Our conclusions are rather different from those of SPEW. For, despite all, there is still a strong trade union link to Labour, something that no amount of splutter by SPEW can hide. In fact the Labour Party remains what Lenin called a bourgeois workers’ party. It is the very reason why we shall confront Labour candidates at the general election over two crucial issues - Afghanistan and cuts - in order to draw class lines. The Labour Party is an arena where working class needs and interests can still have some purchase. Indeed on March 24 the Daily Mail ran a lurid story on “BA strikers and a plot to control Labour”. The chief plotter being Graham Stevenson, Unite national organiser and a prominent member of the Morning Star’s Communist Party of Britain. While it is impossible to treat the Daily Mail seriously, it is quite clear that in the event of a bad general election defeat in May or the formation of a national government the Labour Party could swing violently to the left. However, comrade Nellist, the Tusc candidate for Coventry North East, does make an apposite comment in the SPEW/Tusc press release: “As a Labour MP between 1983 and 1992, I accepted only the wage of a skilled worker, donating the rest of my parliamentary salary to labour movement campaigns.” And it is with such healthy sentiments that all Marxists would seek to distinguish themselves from the money-grubbers who infest the House of Commons, of whichever party.

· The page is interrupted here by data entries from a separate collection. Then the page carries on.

(* ===== verification/RenderSlots.v ===== *)
(** * Render slots (extension_runtime.py: [RenderSlotRegistry])

    Versioned render hooks and the templates bound to them.  A method runs
    under the registry's lock and is one step. *)

From Stdlib Require Import Ascii ZArith Lia Sorting.Sorted.
From stdpp Require Import base decidable numbers list strings sets.
From S2P Require Import Prelude PyData Regex Contracts.

Module RenderSlots.
Import Contracts.

Record RenderSlotDeclaration : Type := SlotDeclaration {
  rd_owner : string; rd_contract : string; rd_version : string; rd_active : bool;
}.

Record RenderBinding : Type := Binding {
  rb_contributor : string; rb_slot : string; rb_version : string; rb_template : string;
  rb_position : Z; rb_active : bool;
}.

(** [PurePosixPath(value).parts], the root aside. *)
Definition posix_parts (value : string) : list string :=
  List.filter (λ p, negb (String.eqb p "") && negb (String.eqb p ".")) (str_split "/" value).

(** [as_posix()] of a relative path. *)
Definition as_posix (value : string) : string :=
  match posix_parts value with [] => "." | parts => str_join "/" parts end.

Definition safe_template (value : string) : result string :=
  if String.eqb value "" || contains_char "\" value || contains_char "000" value
  then fail ValueErr "invalid render template path"
  else if startswith value "/" || existsb (λ p, bool_decide (p ∈ [""; "."; ".."])) (posix_parts value)
  then fail ValueErr "invalid render template path"
  else Ok (as_posix value).

Section render_slots.
Context {V Sp : Type} `{Versioning V Sp}.

Record registry : Type := Registry {
  rs_slots : dict (string * V) RenderSlotDeclaration;
  rs_bindings : list RenderBinding;
}.
(** The envelope of the contracts package, over its scopes and resources. *)
Record EventEnvelope (Sc Re : Type) : Type := Envelope {
  ev_id : string; ev_owner : string; ev_contract : string; ev_version : string; ev_payload : json;
  ev_scope : Sc; ev_resource : option Re; ev_idempotency_key : option string;
  ev_correlation_id : option string; ev_created_at : stamp;
}.
Arguments Envelope {Sc Re} _ _ _ _ _ _ _ _ _ _.
Arguments ev_id {Sc Re} _.
Arguments ev_owner {Sc Re} _.
Arguments ev_contract {Sc Re} _.
Arguments ev_version {Sc Re} _.
Arguments ev_payload {Sc Re} _.
Arguments ev_scope {Sc Re} _.
Arguments ev_resource {Sc Re} _.
Arguments ev_idempotency_key {Sc Re} _.
Arguments ev_correlation_id {Sc Re} _.
Arguments ev_created_at {Sc Re} _.

(** The arguments of [publish], and the readings of [uuid4] and [now]. *)
Record publication (Sc Re : Type) : Type := Publication {
  pu_owner : string; pu_contract : string; pu_version : string; pu_payload : pyobj;
  pu_idempotency_key : option string; pu_scope : option Sc; pu_resource : option Re;
  pu_correlation_id : option string; pu_uuid : string; pu_now : Z;
}.
Arguments Publication {Sc Re} _ _ _ _ _ _ _ _ _ _.
Arguments pu_owner {Sc Re} _.
Arguments pu_contract {Sc Re} _.
Arguments pu_version {Sc Re} _.
Arguments pu_payload {Sc Re} _.
Arguments pu_idempotency_key {Sc Re} _.
Arguments pu_scope {Sc Re} _.
Arguments pu_resource {Sc Re} _.
Arguments pu_correlation_id {Sc Re} _.
Arguments pu_uuid {Sc Re} _.
Arguments pu_now {Sc Re} _.

(** [(owner, contract, idempotency_key)]. *)
Definition reservation : Type := string * string * string.

(** ** Programs

    What a method does, in the order in which it does it: [with self._lock] and
    its end, the code on the bus between the two, the calls of validators and
    handlers, and the value or exception it ends with. *)

Section progs.
Context {V Vd Hd Sc Re : Type}.

Record bus : Type := Bus {
  b_declarations : dict (string * V) (EventDeclaration Vd);
  b_subscriptions : list (EventSubscription Hd);
  b_idempotency : dict reservation unit;
  b_last_envelope : option (EventEnvelope Sc Re);
}.

Definition empty_bus : bus := Bus [] [] [] None.

(** [declaration.validator(...)] and [subscription.handler(...)]. *)
Inductive callback : Type :=
  | Validating (validator : Vd)
  | Handling (subscription : EventSubscription Hd).

Inductive prog (A : Type) : Type :=
  | Ret (r : result A)
  | Acquire (k : prog A)
  | Release (k : prog A)
  | OnBus (m : bus → bus) (k : bus → prog A)
  | Callback (c : callback) (j : json) (k : result pyobj → prog A).
Arguments Ret {A} _.
Arguments Acquire {A} _.
Arguments Release {A} _.
Arguments OnBus {A} _ _.
Arguments Callback {A} _ _ _.

(** [p], then what its value or exception leads to. *)
Fixpoint and_then {A B} (p : prog A) (f : result A → prog B) : prog B :=
  match p with
  | Ret r => f r
  | Acquire k => Acquire (and_then k f)
  | Release k => Release (and_then k f)
  | OnBus m k => OnBus m (λ b, and_then (k b) f)
  | Callback c j k => Callback c j (λ r, and_then (k r) f)
  end.

#[global] Instance prog_ret : MRet prog := λ A a, Ret (Ok a).
#[global] Instance prog_bind : MBind prog := λ A B f p,
  and_then p (λ r, match r with Ok a => f a | Err e => Ret (Err e) end).

Definition on_bus {A} (m : M bus A) : prog A := OnBus (post m) (λ b, Ret (m b).1).
(** [with self._lock: p]. *)
Definition locked {A} (p : prog A) : prog A := Acquire (and_then p (λ r, Release (Ret r))).
(** [try: p except Exception: h]. *)
Definition attempt {A} (p : prog A) (h : exn → prog A) : prog A :=
  and_then p (λ r, match r with Ok a => Ret (Ok a) | Err e => h e end).
Definition call_back (c : callback) (j : json) : prog pyobj := Callback c j Ret.
End progs.
Arguments Ret {V Vd Hd Sc Re A} _.
Arguments Acquire {V Vd Hd Sc Re A} _.
Arguments Release {V Vd Hd Sc Re A} _.
Arguments OnBus {V Vd Hd Sc Re A} _ _.
Arguments Callback {V Vd Hd Sc Re A} _ _ _.

Section bus.
Context {V Sp Vd Hd Sc Re : Type} `{Versioning V Sp}.
Abbreviation bus := (bus (V := V) (Vd := Vd) (Hd := Hd) (Sc := Sc) (Re := Re)).
Abbreviation prog := (prog (V := V) (Vd := Vd) (Hd := Hd) (Sc := Sc) (Re := Re)).

(** [validate_event_idempotency_key], [ScopeRef.installation()] and the
    validation of an envelope are those of the contracts package. *)
Context (check_idempotency_key : string → result string) (installation : Sc)
  (check_envelope : EventEnvelope Sc Re → result (EventEnvelope Sc Re)).

Definition get_bus : M bus bus := get_st.
Definition put_bus (b : bus) : M bus unit := put_st b.

Definition set_declarations (d : dict (string * V) (EventDeclaration Vd)) (b : bus) : bus :=
  Bus d (b_subscriptions b) (b_idempotency b) (b_last_envelope b).
Definition set_subscriptions (l : list (EventSubscription Hd)) (b : bus) : bus :=
  Bus (b_declarations b) l (b_idempotency b) (b_last_envelope b).
Definition set_idempotency (d : dict reservation unit) (b : bus) : bus :=
  Bus (b_declarations b) (b_subscriptions b) d (b_last_envelope b).
Definition set_last_envelope (e : EventEnvelope Sc Re) (b : bus) : bus :=
  Bus (b_declarations b) (b_subscriptions b) (b_idempotency b) (Some e).

(** ** Declarations and subscriptions *)

Definition declare (owner contract version : string) (validator : option Vd) : M bus (EventDeclaration Vd) :=
  oc ← lift (validate_owned_contract owner contract);
  parsed ← lift (Contracts.version version);
  b ← get_bus;
  if dict_mem (b_declarations b) (oc.2, parsed)
  then raise ExtensionContractError "event contract version is already declared"
  else
    let declaration := Declaration oc.1 oc.2 (version_str parsed) validator true in
    _ ← put_bus (set_declarations (dict_set (b_declarations b) (oc.2, parsed) declaration) b);
    mret declaration.
(** ** [EventOutboxDispatcher.dispatch] *)

(** [clock id]: the reading of the clock when the row [id] is updated. *)
Context (clock : string → string) (publish : EventEnvelope Sc Re → M world Z).

(** The body of the loop over the rows: whether the row was delivered. *)
Definition dispatch_row (r : row) : M world bool :=
  event ← lift (event_from_row r);
  match event with
  | None => _ ← quarantine (clock (r_id r)) (r_id r) "invalid_payload_json"; mret false
  | Some event =>
      match as_envelope event with
      | Err e =>
          if exn_in e [OutboxEnvelopeError]
          then _ ← quarantine (clock (r_id r)) (oe_id event) "invalid_envelope"; mret false
          else lift (Err e)
      | Ok envelope =>
          _ ← publish envelope;
          _ ← mark_dispatched (clock (r_id r)) (oe_id event);
          mret true
      end
  end.

(** The loop over the rows: the events delivered so far and the rows
    quarantined in this round. *)
Fixpoint dispatch_rows (rows : list row) (limit delivered quarantined : Z) : M world (Z * Z) :=
  match rows with
  | [] => mret (delivered, quarantined)
  | r :: rows =>
      sent ← dispatch_row r;
      if (sent : bool) then
        if (limit <=? delivered + 1)%Z then mret (delivered + 1, quarantined)%Z
        else dispatch_rows rows limit (delivered + 1) quarantined
      else dispatch_rows rows limit delivered (quarantined + 1)
  end.

(** [while delivered < limit]; [None]: out of fuel. *)
Fixpoint dispatch_loop (fuel : nat) (limit delivered : Z) (w : world) : option (result Z * world) :=
  match fuel with
  | O => None
  | S fuel =>
      if negb (delivered <? limit)%Z then Some (Ok delivered, w)
      else
        match pending_rows limit w.1 with
        | [] => Some (Ok delivered, w)
        | rows =>
            match dispatch_rows rows limit delivered 0 w with
            | (Ok (delivered, quarantined), w) =>
                if (quarantined =? 0)%Z then Some (Ok delivered, w) else dispatch_loop fuel limit delivered w
            | (Err e, w) => Some (Err e, w)
            end
        end
  end.

Definition dispatch (fuel : nat) (limit : Z) (w : world) : option (result Z * world) :=
  match check_limit limit with
  | Ok _ => dispatch_loop fuel limit 0 w
  | Err e => Some (Err e, w)
  end.

(** ** [SqliteDurableEvents._drain_claimed] and [pending_count] *)

(** [while remaining > 0]; one fuel for this loop and for those it runs. *)
Fixpoint drain_loop (fuel : nat) (delivered remaining : Z) (w : world) : option (result Z * world) :=
  match fuel with
  | O => None
  | S fuel =>
      if negb (0 <? remaining)%Z then Some (Ok delivered, w)
      else
        match dispatch fuel remaining w with
        | None => None
        | Some (Ok batch, w) =>
            if (batch =? 0)%Z then Some (Ok delivered, w) else drain_loop fuel (delivered + batch) (remaining - batch) w
        | Some (Err e, w) => Some (Err e, w)
        end
  end.
(** C35: Deferring is a barrier.  Let a thread that is not dispatching call
    [defer_dispatch] in any state the threads can reach, and let the threads run
    on with no step that enables dispatching again.  Then from the moment the call
    has returned (the thread no longer waits in it) nobody dispatches, however many
    drains are asked for, resumed or were under way. *)
Theorem defer_is_a_barrier b l t s l' s' :
  run l (init b) = Some s → threads s t = Outside →
  run_disabled ((Defer, t) :: l') s = Some s' → (∀ n, threads s' t ≠ WaitsToDefer n) →
  ∀ u, threads s' u ≠ Dispatching.
Proof.
  intros Hrun Ht Hdis Hback u. apply run_consistent in Hrun; [|apply consistent_init].
  cbn [run_disabled enables act] in Hdis. rewrite Ht in Hdis.
  apply (run_deferring t) in Hdis as (Hc & _ & [[n Hn]|Hn]).
  - by destruct (Hback n).
  - apply not_dispatching; [done|congruence].
  - apply deferring_loop; [done..| |].
    + done.
    + intros _. change (dispatches t (set_enabled false s)) with (dispatches t s).
      rewrite dispatches_spec by done. apply bool_decide_eq_false_2. intros E. unfold consistent in Hrun. rewrite E in Hrun.
      by rewrite (proj2 (proj2 Hrun t) eq_refl) in Ht.
Qed.

(** A notified thread that resumes while nobody dispatches leaves its wait. *)
Lemma resume_returns t s : dispatching s = false → waits (threads s t) → ¬ asleep (threads s t) →
  ∃ s', act Resume t s = Some s' ∧ ¬ waits (threads s' t).
Proof.
  intros Hd Hw Ha.
  assert (∀ s, ¬ waits (threads (claim_now t s) t)) as Hnow.
  { intros s0. unfold claim_now. destruct (negb _); cbn; rewrite fn_lookup_insert; tauto. }
  unfold act, claim_resumed, defer_loop, recover_subscribers, claim_dispatch_locked, leaves, must_wait, dispatches.
  destruct (threads s t) as [|[]|[]|[]|]; try done; try (exfalso; apply Ha; unfold asleep; tauto);
    eexists; (split; [reflexivity|]); cbn; rewrite ?Hd; cbn.
  - destruct (negb _); [cbn; rewrite fn_lookup_insert; tauto|by apply Hnow].
  - rewrite fn_lookup_insert; tauto.
  - apply (Hnow (set_enabled true s)).
Qed.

Not only is it essential that working class representatives receive no more than the average wage or salary of a skilled worker rather than the current MP salary set at two and half times that level. We would extend that principle to trade union officials such as Graham Stevenson, Bob Crow and Brian Caton. So it is a weakness in Tusc’s platform that there is no mention of limiting the pay or bringing the trade union bureaucracy under democratic control.